How to choose your indoor plant

Article originally published by: Kiwi Gardener

There are two methods you can employ – the Impulse Method or the Informed Method. The Impulse Method needs no explanation and I shall advise you, in a stern schoolmarm voice, to eschew this method in favour of the Informed Method. This is the method we shall use to begin our plant collection.

The exotic look of the anthurium flower is an exciting addition to your décor.

So, before you skip off to the plant shop with your money in your hot little hand, pause and have a think.

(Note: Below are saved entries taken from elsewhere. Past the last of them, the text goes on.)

(** C10: two consecutive invocations of a rate-limited operation are
    permitted at least [1 / rate] seconds apart, for [make_request] at
    least 1/20 second, and from the first to the last of N consecutive
    invocations at least [(N - 1) / rate] seconds pass. *)
Theorem rate_limited_spacing rate calls :
  Forall (fun c => 0 <= snd c) calls ->
  (forall i t1 t2,
     starts (rate_limited rate) calls !! i = Some t1 ->
     starts (rate_limited rate) calls !! S i = Some t2 ->
     t1 + 1 / rate <= t2)
  /\ (forall i t1 t2,
        starts make_request_limiter calls !! i = Some t1 ->
        starts make_request_limiter calls !! S i = Some t2 ->
        t1 + (1 # 20) <= t2)
  /\ (forall t1 tn,
        head (starts (rate_limited rate) calls) = Some t1 ->
        last (starts (rate_limited rate) calls) = Some tn ->
        (inject_Z (Z.of_nat (length (starts (rate_limited rate) calls))) - 1) / rate
        <= tn - t1).
Proof.
  intros Hall.
  destruct (starts_spaced calls (rate_limited rate) Hall) as [Hsp _].
  destruct (starts_spaced calls make_request_limiter Hall) as [Hsp20 _].
  cbn [rate_limited min_interval] in Hsp.
  split; [exact (spaced_lookup _ _ Hsp) |].
  split.
  - intros i t1 t2 H1 H2.
    pose proof (spaced_lookup _ _ Hsp20 i t1 t2 H1 H2) as H.
    change (min_interval make_request_limiter) with (1 / inject_Z 20) in H.
    assert (1 / inject_Z 20 == 1 # 20) as E by reflexivity.
    rewrite E in H. exact H.
  - intros t1 tn H1 Hn.
    pose proof (spaced_span _ _ Hsp t1 tn H1 Hn) as H.
    unfold Qdiv in *. lra.
Qed.

Lemma rate_limited_spacing_witness :
  Forall (fun c => 0 <= snd c) three_calls
  /\ length (starts make_request_limiter three_calls) = 3%nat
  /\ (forall i t1 t2,
        starts make_request_limiter three_calls !! i = Some t1 ->
        starts make_request_limiter three_calls !! S i = Some t2 ->
        t1 + (1 # 20) <= t2).
Proof.
  assert (Forall (fun c => 0 <= snd c) three_calls) as Hall.
  { repeat constructor; discriminate. }
  split; [exact Hall |]. split; [reflexivity |].
  exact (proj1 (proj2 (rate_limited_spacing 20 three_calls Hall))).
Defined.

End RateLimitFacts.

(** * Further properties of the client *)

(** ** [_auth_params] *)

(** X1: [_auth_params] never fails on a dictionary; an entry of the
    additional parameters is in the result as given, also under [auth-id]
    or [auth-password], where it replaces the credential; every other key
    is as in the credentials.  Without additional parameters the result
    is the two credentials. *)
Theorem auth_params_merges self (d : gmap string value) :
  (exists merged,
     _auth_params self (Some (AddDict d)) = Ok merged
     /\ forall k,
          merged !! k
          = match d !! k with
            | Some v => Some v
            | None =>
                ({[ "auth-id" := auth_id self;
                    "auth-password" := auth_password self ]} : gmap string value) !! k
            end)
  /\ _auth_params self None
     = Ok {[ "auth-id" := auth_id self; "auth-password" := auth_password self ]}.
Proof.
  split; [| reflexivity].
  destruct (decide (size d = 0%nat)) as [Hz | Hnz].
  - apply map_size_empty_iff in Hz. subst d.
    eexists. split; [reflexivity |]. intros k. rewrite lookup_empty. reflexivity.
  - eexists. split; [apply auth_params_dict; exact Hnz |].
    intros k. rewrite lookup_union.
    destruct (d !! k) as [v|]; destruct (_ !! k); reflexivity.
Qed.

Consider the environment the plant will be coming into; particularly the amount of light and the temperature and how much control you have over this. Can you amend these in any way, and if so, how easily and how much? I know I have temperature limitations in the depths of winter in my old wooden villa and this is a factor in my plant choice. Choosing the plant to fit the existing environment is so much easier on the stress levels of both you and your plant than trying to make it fit when it really isn’t an appropriate environment for it.

How much time do you have, or wish to spend, on your plants? Don’t buy a plant that needs daily watering if you are a busy, busy person. Go for easier-care plants. Likewise, if you are inexperienced, choose the easy and usually cheaper plants to start off with, until your skills and knowledge improve. Look at friends’ houses and see what is successfully growing there and see if it would work at your place.

The impressive foliage of a peace lily instantly ups the green indoors.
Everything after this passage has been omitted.